Infinite Potential (Mathematical Model)
We will first consider the following scenario: The particle in a 1-Dimensional box is a quantum system in which a particle is bounded in a well with infinite energy at the barrier. Since the barriers of the well are infinite, there should be a 0% chance of finding the particle outside the well. We will apply this boundary condition later as we derive the solution to the particle in a 1-Dimensional box
Imagine the quantum system shown above, where the particle is bounded by infinite potential energy at [math]\displaystyle{ x = 0 }[/math] and [math]\displaystyle{ x = L }[/math]. The system also has 0 potential energy within the boundaries. We will use these as our boundary conditions to solve for the wave function [math]\displaystyle{ \psi(x) }[/math] below.
We will begin to solve the Schrodinger equation with the boundary conditions as shown above. From the points [math]\displaystyle{ x = 0 }[/math] to [math]\displaystyle{ x = L }[/math], there is 0 potential energy. Using the time-independent Schrodinger Equation with [math]\displaystyle{ V(x) = 0 }[/math], we arrive at the following Schrodinger Equation: [math]\displaystyle{ -\frac{\hbar^2}{2m}\frac{\partial^2\psi(x)}{\partial x^2}= E \psi(x) }[/math]
Isolating the second partial derivative term gives us the following: [math]\displaystyle{ \frac{\partial^2\psi(x)}{\partial x^2}= -\frac{2mE}{\hbar^2}\psi(x) }[/math]

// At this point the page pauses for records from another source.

(** * Issue -> Feishu Bitable synchronisation: the field-mapping and upsert
      engine of [scripts/issue_to_feishu_ids.py], embedded and verified.

    Conventions of the embedding.
    - A Python [str] is the list of its Unicode code points ([list N]);
      literals are written in UTF-8 and decoded by [u].  White space and
      case mapping are those of CPython 3.11 (Unicode 14.0).
    - A Python [dict] is a stdpp [gmap]; [d.get(k)] is [d !! k].
    - A value of type [Any] (what [json.load] and [r.json()] produce) is a
      [pyval].
    - A function that can raise returns a [result]; code that talks to the
      remote store runs in the monad [M], which threads the remote store and
      records every HTTP call that was issued, also when the run ends in an
      exception. *)

From Stdlib Require Import ZArith NArith List String Ascii SpecFloat Lia.
From stdpp Require Import base option list gmap fin_maps.

Local Open Scope N_scope.

(** ** Python strings *)

Abbreviation str := (list N).
Lemma process_line_fragments_end (line : str) (st : State) :
  ends_with_newline line = true ->
  Forall (fun f => ends_with_newline f = true) (fst (process_line line st)).
Proof.
  intros Hend.
  destruct (process_line_pieces line st) as [pieces [rest [-> [Hc [_ Hrest]]]]].
  apply Forall_app. split.
  - apply Forall_map. apply Forall_forall. intros p _.
    unfold with_newline. rewrite ends_with_newline_snoc. reflexivity.
  - constructor; [|constructor].
    assert (Hline : line <> []) by (intros ->; discriminate).
    rewrite <- Hc, ends_with_newline_suffix in Hend by (apply Hrest; exact Hline).
    exact Hend.
Qed.

Lemma process_line_first_fragment (line : str) (st : State) :
  fst (process_line line st) = [line]
  \/ exists (p more : str) (others : list str),
       p <> [] /\ line = p ++ more
       /\ fst (process_line line st) = (p ++ [newline]) :: others.
Proof.
  destruct (process_line_pieces line st) as [pieces [rest [-> [Hc [Hne _]]]]].
  destruct pieces as [|p pieces].
  - left. simpl in *. congruence.
  - right. exists p, (concat pieces ++ rest), (map with_newline pieces ++ [rest]).
    inversion Hne; subst. split; [assumption|]. split.
    + simpl. rewrite <- app_assoc. reflexivity.
    + reflexivity.
Qed.
(* ===== verification/Qsort.v ===== *)
(** * Qsort: the sorting routine

    [src/lib/qsort.c], at the level of elements: the array is a list, a
    pointer into it is an index, and [SWAP] and the byte loop of
    [insertion_sort] move whole elements. The comparison function is a
    parameter. [goto partition] is a tail call; the number of calls on a path
    is bounded by the number of elements, which is the fuel [qsort] gives.

    The theorem: for every comparison that is a total preorder, [qsort]
    terminates with a sorted permutation of its input. The class [Sorter] is
    the promise the symbol table relies on. *)

From S2P Require Import Prelude.

(** [src/lib/qsort.c:49] *)
Definition MTHRESH : nat := 6.
(** [src/lib/qsort.c:55] *)
Definition THRESH : nat := 4.

Section Qsort.
Context {A : Type}.
Variable compar : A -> A -> Z.

(** [compar] applied to two positions of the array; 0 when one is outside. *)
Definition cmp_at (l : list A) (i j : nat) : Z :=
  match l !! i, l !! j with
  | Some x, Some y => compar x y
  | _, _ => 0
  end.

(** [src/lib/qsort.c:81-88] *)
Definition SWAP (l : list A) (a b : nat) : list A :=
  match l !! a, l !! b with
  | Some x, Some y => <[b := x]> (<[a := y]> l)
  | _, _ => l
  end.

(** The slot scan: [d] is the distance of [t2] from [bot] after [t2 += size].
    [src/lib/qsort.c:267-268] *)
Fixpoint find_slot (l : list A) (bot t1 d : nat) : nat :=
  match d with
  | O => O
  | S d' => if cmp_at l t1 (bot + d')%nat <? 0 then find_slot l bot t1 d' else d
  end.

(** The element [x] of [t1] goes down by [k] places, the others move up.
    [src/lib/qsort.c:269-275] *)
Fixpoint bubble (l : list A) (t1 k : nat) (x : A) : list A :=
  match k with
  | O => <[t1 := x]> l
  | S k' =>
      match l !! (t1 - 1)%nat with
      | Some y => bubble (<[t1 := y]> l) (t1 - 1) k' x
      | None => l
      end
  end.

(** [src/lib/qsort.c:266-278] *)
Fixpoint isort_loop (k : nat) (l : list A) (bot t1 : nat) : list A :=
  match k with
  | O => l
  | S k' =>
      match l !! t1 with
      | None => l
      | Some x =>
          let t2 := (bot + find_slot l bot t1 (t1 - bot))%nat in
          let l := if Nat.eqb t1 t2 then l else bubble l t1 (t1 - t2) x in
          isort_loop k' l bot (S t1)
      end
  end.

(** [src/lib/qsort.c:249-279] *)
Definition insertion_sort (l : list A) (bot nmemb : nat) : list A :=
  isort_loop (nmemb - 1) l bot (S bot).

(** [src/lib/qsort.c:104-112] *)
Definition SORT (l : list A) (bot n : nat) : list A :=
  if Nat.ltb 1 n then
    if Nat.eqb n 2 then
      if cmp_at l (S bot) bot <? 0 then SWAP l (S bot) bot else l
    else insertion_sort l bot n
  else l.

(** [for (; bot < mid && compar(bot, mid) <= 0; bot += size)], with
    [k = mid - bot]. [src/lib/qsort.c:162] *)
Fixpoint scan_up (l : list A) (mid k : nat) : nat :=
  match k with
  | O => mid
  | S k' => if cmp_at l (mid - k)%nat mid <=? 0 then scan_up l mid k' else (mid - k)%nat
  end.

(** The scan of [top] down to [mid], with [k = top - mid]: the position of an
    element smaller than the pivot, or [mid]. [src/lib/qsort.c:163-167] *)
Fixpoint scan_down (l : list A) (mid k : nat) : nat :=
  match k with
  | O => mid
  | S k' => if cmp_at l mid (mid + k)%nat <=? 0 then scan_down l mid k' else (mid + k)%nat
  end.

(** [src/lib/qsort.c:160-188] *)
Fixpoint partition (fuel : nat) (l : list A) (bot mid top : nat) (didswap : bool)
  : option (list A * nat * bool) :=
  match fuel with
  | O => None
  | S f =>
      let bot := scan_up l mid (mid - bot) in
      let top := scan_down l mid (top - mid) in
      if Nat.ltb mid top then
        if Nat.eqb bot mid then partition f (SWAP l bot top) (S bot) top top true
        else partition f (SWAP l bot top) (S bot) mid (top - 1) true
      else if Nat.eqb bot mid then Some (l, mid, didswap)
      else partition f (SWAP l bot mid) bot bot (top - 1) true
  end.

(** The median of three. [src/lib/qsort.c:139-154] *)
Definition median (l : list A) (bot mid top nmemb : nat) : list A :=
  if Nat.leb MTHRESH nmemb then
    let n1 := cmp_at l bot mid in
    let n2 := cmp_at l mid top in
    let t1 :=
      if (n1 <? 0) && (0 <? n2) then if cmp_at l bot top <? 0 then top else bot
      else if (0 <? n1) && (n2 <? 0) then if 0 <? cmp_at l bot top then top else bot
      else mid in
    if negb (Nat.eqb t1 mid) then SWAP l t1 mid else l
  else l.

To simplify this, let us define the constant k as the following: [math]\displaystyle{ k = \frac{\sqrt{2mE}}{\hbar} }[/math]
Rewriting the Schrodinger Equation with the constant k gives us [math]\displaystyle{ \frac{\partial^2\psi(x)}{\partial x^2} + k^2\psi(x) = 0 }[/math]
The general solution to this partial differential equation is very well known and is given here: [math]\displaystyle{ \psi(x) = Asin(kx) + Bcos(kx) }[/math]
We will now begin to solve for the constants A and B. Recall that we have imposed the boundary conditions of the probability of finding the particle to be 0 anywhere outside of [math]\displaystyle{ x = 0 }[/math] to [math]\displaystyle{ x = L }[/math]. This means that the wave function has to be continuous at the boundary.
First, consider the point [math]\displaystyle{ x = 0 }[/math]. Here, [math]\displaystyle{ \psi(0) = 0 }[/math]. For this to be true, we need to let B = 0. This is because [math]\displaystyle{ sin(0) = 0 }[/math], but [math]\displaystyle{ cos(0) = 1 }[/math]. If the [math]\displaystyle{ Bcos(kx) }[/math] term exists in our [math]\displaystyle{ \psi(x) }[/math], then our wave function would not be cointinuous at the point [math]\displaystyle{ x = 0 }[/math].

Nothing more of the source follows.